A variante P1 do coronavírus, conhecida como “variante de Manaus”, chegou ao Ceará em janeiro deste ano, concluiu recentemente uma pesquisa de genoma feita pela Central de Genômica e Bioinformática do Núcleo de Pesquisa e Desenvolvimento de Medicamentos (NPDM) da Universidade Federal do Ceará (UFC).
Durante o estudo, que teve início em fevereiro, um grupo de pesquisadores da universidade aprimorou técnicas para sequenciar amostras do vírus em até uma semana e, assim, ter condições de oferecer estrutura e pessoal qualificado para monitorar de maneira mais célere a chegada e a circulação de novas cepas no Estado.
Por enquanto, a investigação genômica de amostras do coronavírus no Ceará ainda é feita pela Fundação Oswaldo Cruz (Fiocruz), no Rio de Janeiro, que foi a instituição que analisou e que, nesta quinta-feira (27), descartou a suspeita da presença da variante indiana no Estado. Com mais investimentos, a UFC poderia continuar realizando este trabalho aqui mesmo, no Estado.
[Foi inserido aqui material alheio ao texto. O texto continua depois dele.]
(* ===== verification/AuthzProps.v ===== *)
(** * Properties of the authorization engine

    The theorems about checks, lists, the cache and effective access, each with an
    instance in the small application of [Sample]. *)

From S2P Require Import Prelude Apperr Catalogue Hierarchy Role Access Cache Engine Store EngineSpec CacheSafety MemStore Admin AdminSpec Sample.

Section Decisions.
Context {St : Type} `{!Reader St} (e : Engine).

Lemma RequireOn_eq w ctx permission res p perm eff :
  coherent e w → PrincipalFrom ctx = Some p → Lookup (e_cat e) permission = Some perm →
  load e (w_store w) (pr_Subject p) = Ok eff →
  (RequireOn (St:=St) e ctx permission res w).1 =
    requireOn_loop e permission p perm res None (eff_Clauses eff permission).
Proof.
  intros Hc Hp Hl Hload. unfold RequireOn.
  destruct (prepared e (λ '(p, perm, eff), lift (requireOn_loop e permission p perm res None
    (eff_Clauses eff permission))) ctx permission w p perm eff Hc Hp Hl Hload) as (w1 & _ & _ & E).
  by rewrite E.
Qed.

Lemma load_of_build st s bs eff :
  BindingsFor st s = Ok bs → build e s bs (lookupRole e st) = Ok eff → load e st s = Ok eff.
Proof. intros Hb Hbuild. unfold load. by rewrite Hb, Hbuild. Qed.
End Decisions.

(** C1. Deny by default, completely: for an authenticated principal and a known
    permission, [RequireOn] passes exactly when some binding of the principal
    yields a clause that admits the record, and in every other case it answers
    the forbidden error. *)
Theorem RequireOn_decides {St} `{!Reader St} (e : Engine) (w : World St) ctx permission res p perm bs chain :
  coherent e w →
  PrincipalFrom ctx = Some p →
  Lookup (e_cat e) permission = Some perm →
  BindingsFor (w_store w) (pr_Subject p) = Ok bs →
  is_ok (build e (pr_Subject p) bs (lookupRole e (w_store w))) = true →
  resourceChain e res = Ok chain →
  (∀ c, is_ok (recordGate e perm res chain c) = true) →
  let granted := ∃ b c, b ∈ bs ∧ yields e (lookupRole e (w_store w)) b permission c ∧
                        admits e p perm res chain c in
  ((RequireOn e ctx permission res w).1 = Ok () ∧ granted) ∨
  ((RequireOn e ctx permission res w).1 = Err (forbidden permission) ∧ ¬ granted).
Proof.
  intros Hc Hp Hl Hbs (eff & Hb)%is_ok_true Hch Hg. cbn.
  rewrite (RequireOn_eq e w ctx permission res p perm eff Hc Hp Hl (load_of_build e _ _ _ _ Hbs Hb)).
  assert ((∃ b c, b ∈ bs ∧ yields e (lookupRole e (w_store w)) b permission c ∧ admits e p perm res chain c)
          ↔ Exists (admits e p perm res chain) (eff_Clauses eff permission)) as ->.
  { rewrite list.Exists_exists. setoid_rewrite (build_spec e _ _ _ _ _ _ Hb). naive_solver. }
  apply (requireOn_loop_spec e p perm res chain Hch Hg). by left.
Qed.

Lemma RequireOn_decides_witness :
  ∃ b c, (RequireOn sampleEngine bobCtx vehiclesEdit vehicle sampleWorld).1 = Ok () ∧
    yields sampleEngine (lookupRole sampleEngine sampleStore) b vehiclesEdit c.
Proof.
  destruct (RequireOn_decides sampleEngine sampleWorld bobCtx vehiclesEdit vehicle (User 2 0)
    (permOrZero vehiclesEdit) bobBindings vehicleChain) as [[H (b & c & _ & Hy & _)]|[H _]];
    [apply sampleWorld_coherent|vm_compute; reflexivity..|intros c; apply sampleEngine_nofeature| |].
  - exists b, c. split; [exact H|exact Hy].
  - vm_compute in H. discriminate H.
Defined.

(** Nothing passes without a grant, whatever the scope resolver and the
    feature resolver answer: a check that passes has an authenticated principal
    and a binding of that principal that yields a clause of the permission,
    matching the record, at the root or at a scope the record lies within. *)
Theorem RequireOn_sound {St} `{!Reader St} (e : Engine) (w : World St) ctx permission res :
  coherent e w →
  (RequireOn e ctx permission res w).1 = Ok () →
  ∃ p perm bs b c,
    PrincipalFrom ctx = Some p ∧ sub_Valid (pr_Subject p) = true ∧
    Lookup (e_cat e) permission = Some perm ∧
    BindingsFor (w_store w) (pr_Subject p) = Ok bs ∧ b ∈ bs ∧
    yields e (lookupRole e (w_store w)) b permission c ∧
    matchRecord c p perm res = true ∧
    (IsRoot (e_h e) (b_Scope b) = true ∨
     ∃ chain, resourceChain e res = Ok chain ∧ Within chain (b_Scope b) = true).
Proof.
  intros Hc (p & perm & eff & w1 & Hp & Hl & Hload & H)%prepared_inv; [|done]. cbn in H.
  apply requireOn_loop_sound in H as (c & Hin & Hm & Hw); [|done].
  apply load_build in Hload as (bs & Hbs & Hb). apply (build_spec e _ _ _ _ _ _ Hb) in Hin as (b & Hin & Hy).
  exists p, perm, bs, b, c. repeat split; try done.
  - unfold PrincipalFrom in Hp. destruct ctx as [q|]; [|done].
    destruct (sub_Valid (pr_Subject q)) eqn:Ev; [|done]. injection Hp as <-. exact Ev.
  - apply yields_inv in Hy as (role & g & pm & _ & _ & _ & _ & _ & _ & _ & ch & _ & Heq).
    rewrite Heq in Hw. destruct Hw as [[? _]|?]; [by left|by right].
Qed.

Lemma RequireOn_sound_witness :
  ∃ p perm bs b c,
    PrincipalFrom bobCtx = Some p ∧ sub_Valid (pr_Subject p) = true ∧
    Lookup (e_cat sampleEngine) vehiclesEdit = Some perm ∧
    BindingsFor sampleStore (pr_Subject p) = Ok bs ∧ b ∈ bs ∧
    yields sampleEngine (lookupRole sampleEngine sampleStore) b vehiclesEdit c ∧
    matchRecord c p perm vehicle = true ∧
    (IsRoot (e_h sampleEngine) (b_Scope b) = true ∨
     ∃ chain, resourceChain sampleEngine vehicle = Ok chain ∧ Within chain (b_Scope b) = true).
Proof.
  apply (RequireOn_sound sampleEngine sampleWorld bobCtx vehiclesEdit vehicle);
    [apply sampleWorld_coherent|vm_compute; reflexivity].
Defined.

(** C13. The list filter and the record check agree. For any permission and a record
    that lies outside every scope, or in one whose chain the resolver knows and is the
    declared one, [RequireOn] passes exactly when some pruned clause of [Access]
    reaches the record, provided the feature of the permission, if it has one, answers
    for every check, and answers for a scope above the tenants that holds the record
    what it answers for the record. *)
Theorem Access_agrees_with_RequireOn {St} `{!Reader St} (e : Engine) (w : World St) ctx permission res perm set chain :
  wf_hierarchy (e_h e) → coherent e w →
  Lookup (e_cat e) permission = Some perm →
  (AccessTo e ctx permission w).1 = Ok set →
  lies_in e res chain →
  (∀ c, is_ok (recordGate e perm res chain c) = true) → gate_uniform e perm res chain →
  (RequireOn e ctx permission res w).1 = Ok () ↔
  existsb (reaches chain (as_Principal set) perm res) (as_Clauses set) = true.
Proof.
  intros Hh Hc Hl Ha Hin Hgate Hu.
  unfold AccessTo in Ha. apply prepared_inv in Ha as (p & perm' & eff & w1 & Hp & Hl' & Hload & H); [|done].
  rewrite Hl in Hl'. injection Hl' as <-. cbn in H.
  destruct (openClauses e perm (eff_Clauses eff permission)) as [open|] eqn:Eo; [|done].
  injection H as <-. cbn [as_Principal as_Clauses].
  rewrite (RequireOn_eq e w ctx permission res p perm eff Hc Hp Hl Hload).
  pose proof (load_build _ _ _ _ Hload) as (bs & _ & Hb). pose proof (build_wf e _ _ _ _ permission Hb) as Hw.
  rewrite list.Forall_forall in Hw. destruct (lies_in_chain e res chain Hh Hin) as [Hrc [s Hs]].
  pose proof (openClauses_exact e perm _ _ Eo) as Hopen.
  rewrite (prune_reaches _ _ Hh s _ _ _ _ _ Hs) by (apply list.Forall_forall; intros c [? _]%Hopen; by apply Hw).
  assert (Exists (admits e p perm res chain) (eff_Clauses eff permission) ↔
    existsb (reaches chain p perm res) open = true) as <-.
  { rewrite list.Exists_exists, existsb_elem. apply exist_proper. intros c. rewrite Hopen.
    apply (admits_reaches e perm p res chain c _ Hh Hin Hu (Hw c)). }
  destruct (requireOn_loop_spec e p perm res chain Hrc Hgate permission None
    (eff_Clauses eff permission) (or_introl eq_refl)) as [[-> ?]|[-> ?]]; naive_solver.
Qed.

(** The sample with a permission behind a feature, which [on] says who has. *)
Definition reportsView : string := "reports:view".

Definition gatedEngine (on : Scope → bool) : Engine :=
  mkEngine (orElse (c ← sampleCatalogue; Define c reportsView [Feature "reports"]) NewCatalogue) (e_h sampleEngine)
    (e_roles sampleEngine) (e_resolver sampleEngine) (Some (λ tenant _, Ok (on tenant))).

Definition reportsPermission : Permission :=
  default (zeroPermission "") (Lookup (e_cat (gatedEngine (λ _, true))) reportsView).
Déficit de pesquisa genômica
Embora a contribuição da Fiocruz tenha sido importante desde o início da pandemia no mapeamento genômico, o Ceará só tem sequenciados e depositados no banco de dados internacional Gisaid (Global Initiative on Sharing All Influenza Data) 79 genomas — sem contar com os quatro mapeados pelo NPDM e que devem ser depositados nos próximos dias.
A baixa vigilância genômica do vírus é considerada um dos principais desafios atuais do combate à Covid-19. Isso porque dificulta saber quais, exatamente, são as cepas que estão circulando atualmente no Estado, quando e como elas chegaram à região e qual a capacidade de transmissibilidade de cada uma, informações que são fundamentais para a tomada de decisão do Governo sobre fechamento ou abertura do comércio e das atividades de rotina.
Tomando a variante indiana como exemplo, Nicholas Barroso, bioinformata e um dos pesquisadores que coordenam a pesquisa, diz que o sequenciamento pode avaliar a transmissibilidade dela e comparar à da P1, que tem prevalecido no Ceará nesta segunda onda.
A questão, hoje, com a variante indiana, é se ela é mais transmissível ou não do que a P1. Se for mais, a tendência é ter mais indiana e a P1 começar a diminuir. Se for menos do que a P1, a P1 se mantém e ela [variante indiana] acaba desaparecendo”.
Barroso critica a falta de organização nacional sobre o assunto. “Se a coisa estivesse sendo feita de maneira integrada, em nível de Brasil, seria feito um estudo epidemiológico pra saber como isso [as variantes] está se espalhando. Onde surge e quanto tempo leva pra chegar a outros lugares, pra que fossem tomadas medidas de isolamento interestadual. Mas a gente não tem isso, não tem controle de voo internacional nem controle de fronteira interestadual”.
Fomento à pesquisa científica
Segundo Nicholas, o Ceará já tem a possibilidade de, sozinho, sequenciar amostras do coronavírus e analisar a prevalência de variantes. Porém, falta incentivo. “Não é nem mais [um problema] metodológico, porque a metodologia já está estabelecida. A gente já tem os protocolos de sequenciamento e de análise. Falta dinheiro e dinheiro vem com reconhecimento”, pontua o pesquisador da UFC.
A vice-coordenadora da Central de Genômica e Bioinformática do NPDM, Vânia Melo, reconhece que o processo é caro, mas garante que a pesquisa científica retorna para a sociedade. Além disso, ela diz que a estrutura de sequenciamento genômico da universidade investiga outras doenças para além da Covid-19. “Temos infraestrutura e pessoas com capacidade pra fazer [o mapeamento]. Se quiser, a gente faz bastante. Não precisa mandar [amostras] pra fora”, diz.
“Sem falar na importância para o desenvolvimento científico e tecnológico do Ceará”, complementa a pós-doutoranda Andréa Oliveira, que compõe a equipe técnica que faz o sequenciamento.
Até então, o sequenciamento genômico feito na UFC é financiado pela Fundação Cearense de Apoio ao Desenvolvimento Científico (Funcap). Porém, para expandir as análises e os resultados, os pesquisadores afirmam que é necessário atrair mais investimento.